### WORK TO COMPLETE:
For the data below, restate word for word only the lines from the line containing "intros Hne. revert" through the line containing "mkDecoderContext (tx_log ctx) (transaction ctx) evs.", both ends included.
**** GIVEN ENTRIES
(** ** C7
    Fresh database: when the marker is absent and nothing is selected, the
    marker is set to the highest version among the registered migrations
    and no migration function is invoked. *)
Theorem C7_fresh_db_starts_migrated (World : Type)
    (registered MIGRATION_LIST : list (MigrationRecord World))
    (s s' : MigState World) (completed : list nat) (failure : option (nat * string)) :
  last_data_migration s = None ->
  select_migrations None MIGRATION_LIST = [] ->
  maybe_migrate_data registered MIGRATION_LIST s = (s', completed, failure) ->
  last_data_migration s' = Some (max_version registered)
  /\ invoked s' = invoked s
  /\ world s' = world s
  /\ completed = []
  /\ failure = None.
Proof.
  intros Hnone Hsel Hrun. unfold maybe_migrate_data in Hrun.
  rewrite Hnone, Hsel in Hrun. injection Hrun as <- <- <-.
  repeat split; reflexivity.
Qed.

(** C7 at the test's input: migrations 1..5 registered, the patched list
    empty, no marker: the marker becomes 5 and nothing runs. *)
Lemma C7_fresh_db_starts_migrated_witness :
  let registered := map ok_migration [1; 2; 3; 4; 5]%nat in
  let s := mkMigState nat 0%nat None [] [] in
  let res := maybe_migrate_data registered [] s in
  last_data_migration (fst (fst res)) = Some 5%nat /\ invoked (fst (fst res)) = [].
Proof.
  intros registered s res.
  destruct (C7_fresh_db_starts_migrated nat registered [] s (fst (fst res)) (snd (fst res))
              (snd res) eq_refl eq_refl eq_refl) as (Hm & Hi & _).
  split; [exact Hm | exact Hi].
Defined.

(* ================================================================== *)
(** * Further properties of the decoder *)

(** Case split over every test of one decoder iteration. *)
Ltac decode_cases :=
  unfold decode_event;
  repeat match goal with
  | |- context [match ?r with inl _ => _ | inr _ => _ end] =>
      let H := fresh "Hr" in destruct r eqn:H
  | |- context [if ?b then _ else _] =>
      let H := fresh "Hb" in destruct b eqn:H
  end.

Section DecoderMore.

Variable resolve : string -> AssetError + CryptoAsset.
Variable pools : list (Z * string).
Variables wtopics rtopics : list Z.
Variable fstr : Q -> string.

Let step := decode_event resolve pools wtopics rtopics fstr.

(** One iteration writes only the type, subtype, notes and counterparty. *)
Lemma decode_event_keeps_fields (raw ia from la t0 : Z) (e : HistoryEvent) :
  let e' := fst (step raw ia from la t0 e) in
  asset e' = asset e /\ balance_amount e' = balance_amount e
  /\ address e' = address e /\ location_label e' = location_label e.
Proof. unfold step. decode_cases; simpl; auto. Qed.

(** One iteration leaves an event alone unless it is at (SPEND, NONE) or
    (RECEIVE, NONE). *)
Lemma decode_event_classified_untouched (raw ia from la t0 : Z) (e : HistoryEvent) :
  ~ ((event_type e = SPEND \/ event_type e = RECEIVE) /\ event_subtype e = NONE) ->
  fst (step raw ia from la t0 e) = e.
Proof.
  intros Hn. unfold step. decode_cases; simpl; auto; exfalso; apply Hn;
    repeat match goal with
    | H : (_ && _)%bool = true |- _ => apply andb_true_iff in H as [? ?]
    | H : event_type_eqb _ _ = true |- _ => apply event_type_eqb_eq in H
    | H : event_subtype_eqb _ _ = true |- _ => apply event_subtype_eqb_eq in H
    end; tauto.
Qed.

(** A second iteration on the same log changes nothing more. *)
Lemma decode_event_idem (raw ia from la t0 : Z) (e : HistoryEvent) :
  fst (step raw ia from la t0 (fst (step raw ia from la t0 e))) =
  fst (step raw ia from la t0 e).
Proof.
  assert (fst (step raw ia from la t0 e) = e \/
            ~ ((event_type (fst (step raw ia from la t0 e)) = SPEND \/
                event_type (fst (step raw ia from la t0 e)) = RECEIVE) /\
               event_subtype (fst (step raw ia from la t0 e)) = NONE)) as [He|Hn]
    by (unfold step; decode_cases; simpl; auto; right; intros [[H|H] H']; discriminate).
  - rewrite He. exact He.
  - now apply decode_event_classified_untouched.
Qed.

(** The notifications of one iteration: one for an unresolvable asset. *)
Lemma decode_event_notifications (raw ia from la t0 : Z) (e : HistoryEvent) :
  snd (step raw ia from la t0 e) =
  match resolve (asset e) with
  | inl _ => [mkNotification e CPT_CONVEX]
  | inr _ => []
  end.
Proof. unfold step. decode_cases; reflexivity. Qed.

(** A changed event carries the convex tag and a note. *)
Lemma decode_event_changed_tagged (raw ia from la t0 : Z) (e : HistoryEvent) :
  fst (step raw ia from la t0 e) <> e ->
  counterparty (fst (step raw ia from la t0 e)) = Some CPT_CONVEX
  /\ exists n, notes (fst (step raw ia from la t0 e)) = Some n.
Proof.
  intros Hne. revert Hne. unfold step. decode_cases; simpl; intros Hne;
    try (exfalso; now apply Hne); split; eauto.
Qed.

End DecoderMore.

(** The same call on other events, or on a log with other data bytes. *)
Definition with_events (ctx : DecoderContext) (evs : list HistoryEvent) : DecoderContext :=
  mkDecoderContext (tx_log ctx) (transaction ctx) evs.

Definition with_data (ctx : DecoderContext) (d : list Byte.byte) : DecoderContext :=
  mkDecoderContext (mkLog (log_address (tx_log ctx)) (topics (tx_log ctx)) d)
    (transaction ctx) (decoded_events ctx).

(** Whatever the log, the events after the call are the per-event results
    (or the events themselves when the log has fewer than two topics). *)
Lemma decode_events_shape (resolve : string -> AssetError + CryptoAsset)
    (pools : list (Z * string)) (wtopics rtopics : list Z) (fstr : Q -> string)
    (ctx : DecoderContext) :
  (exists g, fst (fst (_decode_convex_events resolve pools wtopics rtopics fstr ctx)) =
             map g (decoded_events ctx)
          /\ (forall e, g e = e \/
              exists raw ia from la t0,
                g e = fst (decode_event resolve pools wtopics rtopics fstr raw ia from la t0 e))).
Proof.
  destruct (topics (tx_log ctx)) as [|t0 [|t1 rest]] eqn:Ht.
  1-2: exists (fun e => e); rewrite decode_convex_events_short by (rewrite Ht; simpl; lia);
       split; [symmetry; apply map_id | auto].
  rewrite (decode_convex_events_unfold resolve pools wtopics rtopics fstr ctx t0 t1 rest Ht).
  eexists. split; [reflexivity|]. intros e. right. do 5 eexists. reflexivity.
Qed.

Section DecoderExtras.

Variable resolve : string -> AssetError + CryptoAsset.
Variable pools : list (Z * string).
Variables wtopics rtopics : list Z.
Variable fstr : Q -> string.

Let decode := _decode_convex_events resolve pools wtopics rtopics fstr.

(** ** X1: the rule never creates or deletes events. *)
Theorem decoder_keeps_event_count (ctx : DecoderContext) :
  length (fst (fst (decode ctx))) = length (decoded_events ctx).
Proof.
  unfold decode. destruct (decode_events_shape resolve pools wtopics rtopics fstr ctx)
    as (g & Hg & _).
  rewrite Hg. apply length_map.
Qed.

(** ** X2: the rule never changes an event's asset, amount, counterparty
    address or location label. *)
Theorem decoder_keeps_event_identity (ctx : DecoderContext) (i : nat) (e e' : HistoryEvent) :
  nth_error (decoded_events ctx) i = Some e ->
  nth_error (fst (fst (decode ctx))) i = Some e' ->
  asset e' = asset e /\ balance_amount e' = balance_amount e
  /\ address e' = address e /\ location_label e' = location_label e.
Proof.
  intros Hi Hi'. unfold decode in Hi'.
  destruct (decode_events_shape resolve pools wtopics rtopics fstr ctx) as (g & Hg & Hgs).
  rewrite Hg, nth_error_map, Hi in Hi'. injection Hi' as <-.
  destruct (Hgs e) as [-> | (raw & ia & from & la & t0 & ->)]; [auto|].
  apply decode_event_keeps_fields.
Qed.

(** ** X3: single classification: an event not at (SPEND, NONE) or
    (RECEIVE, NONE) comes out of the rule unchanged. *)
Theorem decoder_single_classification (ctx : DecoderContext) (i : nat) (e : HistoryEvent) :
  nth_error (decoded_events ctx) i = Some e ->
  ~ ((event_type e = SPEND \/ event_type e = RECEIVE) /\ event_subtype e = NONE) ->
  nth_error (fst (fst (decode ctx))) i = Some e.
Proof.
  intros Hi Hn. unfold decode.
  destruct (decode_events_shape resolve pools wtopics rtopics fstr ctx) as (g & Hg & Hgs).
  rewrite Hg, nth_error_map, Hi. simpl. f_equal.
  destruct (Hgs e) as [Heq | (raw & ia & from & la & t0 & Heq)]; rewrite Heq;
    [reflexivity|].
  now apply decode_event_classified_untouched.
Qed.

(** ** X4: decoding the same log a second time changes no event. *)
Theorem decoder_idempotent (ctx : DecoderContext) :
  fst (fst (decode (with_events ctx (fst (fst (decode ctx)))))) = fst (fst (decode ctx)).
Proof.
  unfold decode, with_events.
  destruct (topics (tx_log ctx)) as [|t0 [|t1 rest]] eqn:Ht.
  1-2: rewrite (decode_convex_events_short _ _ _ _ _ ctx) by (rewrite Ht; simpl; lia);
       simpl; rewrite decode_convex_events_short by (simpl; rewrite Ht; simpl; lia);
       reflexivity.
  rewrite (decode_convex_events_unfold resolve pools wtopics rtopics fstr ctx t0 t1 rest Ht).
  rewrite (decode_convex_events_unfold resolve pools wtopics rtopics fstr
             (mkDecoderContext (tx_log ctx) (transaction ctx) _) t0 t1 rest Ht).
  simpl. rewrite map_map. apply map_ext. intros e. apply decode_event_idem.
Qed.

(** ** X5: on a log with fewer than two topics the rule raises IndexError
    before looking at any event: nothing is changed or notified. *)
Theorem decoder_short_log_raises (ctx : DecoderContext) :
  (length (topics (tx_log ctx)) < 2)%nat ->
  decode ctx = (decoded_events ctx, [], Raised IndexError).
Proof.
  intros Hl. unfold decode. now apply decode_convex_events_short.
Qed.

(** ** X6: on a log with two topics the notifications are exactly one per
    event whose asset cannot be resolved, in the order of the events. *)
Theorem decoder_notifications_exact (ctx : DecoderContext) (t0 t1 : Z) (rest : list Z) :
  topics (tx_log ctx) = t0 :: t1 :: rest ->
  snd (fst (decode ctx)) =
  map (fun e => mkNotification e CPT_CONVEX)
    (filter (fun e => match resolve (asset e) with inl _ => true | inr _ => false end)
       (decoded_events ctx)).
Proof.
  intros Ht. unfold decode.
  rewrite (decode_convex_events_unfold resolve pools wtopics rtopics fstr ctx t0 t1 rest Ht).
  simpl. induction (decoded_events ctx) as [|e evs IH]; [reflexivity|].
  simpl. rewrite decode_event_notifications.
  destruct (resolve (asset e)); simpl; [f_equal|]; exact IH.
Qed.

(** ** X7: every event the rule changes carries the convex tag and a note. *)
Theorem decoder_changed_events_tagged (ctx : DecoderContext) (i : nat) (e e' : HistoryEvent) :
  nth_error (decoded_events ctx) i = Some e ->
  nth_error (fst (fst (decode ctx))) i = Some e' ->
  e' <> e ->
  counterparty e' = Some CPT_CONVEX /\ exists n, notes e' = Some n.
Proof.
  intros Hi Hi' Hne. unfold decode in Hi'.
  destruct (decode_events_shape resolve pools wtopics rtopics fstr ctx) as (g & Hg & Hgs).
  rewrite Hg, nth_error_map, Hi in Hi'. injection Hi' as <-.
  destruct (Hgs e) as [Heq | (raw & ia & from & la & t0 & Heq)].
  - exfalso. exact (Hne Heq).
  - rewrite Heq in Hne |- *. now apply decode_event_changed_tagged.
Qed.

(** ** X8: only the first 32-byte data word is read: bytes after it do not
    change the result. *)
Theorem decoder_reads_first_data_word (ctx : DecoderContext) (extra : list Byte.byte) :
  (32 <= length (data (tx_log ctx)))%nat ->
  decode (with_data ctx (app (data (tx_log ctx)) extra)) = decode ctx.
Proof.
  intros Hl. unfold decode, _decode_convex_events, with_data. simpl.
  unfold slice_0_32. rewrite firstn_app.
  replace (32 - length (data (tx_log ctx)))%nat with 0%nat by lia.
  rewrite firstn_O, app_nil_r. reflexivity.
Qed.

End DecoderExtras.

(* ================================================================== *)
(** * Further properties of the enricher *)

Definition with_event (ctx : EnricherContext) (e : HistoryEvent) : EnricherContext :=
  mkEnricherContext (etx_log ctx) (etransaction ctx) e.

Section EnricherExtras.

Variable resolve : string -> AssetError + CryptoAsset.
Variable pools : list (Z * string).
Variable abras : list Z.
Variable transfer_sig : Z.
Variable fstr : Q -> string.

Let enrich := _maybe_enrich_convex_transfers resolve pools abras transfer_sig fstr.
********
### ANSWER TO THE EXERCISE:
  intros Hne. revert Hne. unfold step. decode_cases; simpl; intros Hne;
    try (exfalso; now apply Hne); split; eauto.
Qed.

End DecoderMore.

(** The same call on other events, or on a log with other data bytes. *)
Definition with_events (ctx : DecoderContext) (evs : list HistoryEvent) : DecoderContext :=
  mkDecoderContext (tx_log ctx) (transaction ctx) evs.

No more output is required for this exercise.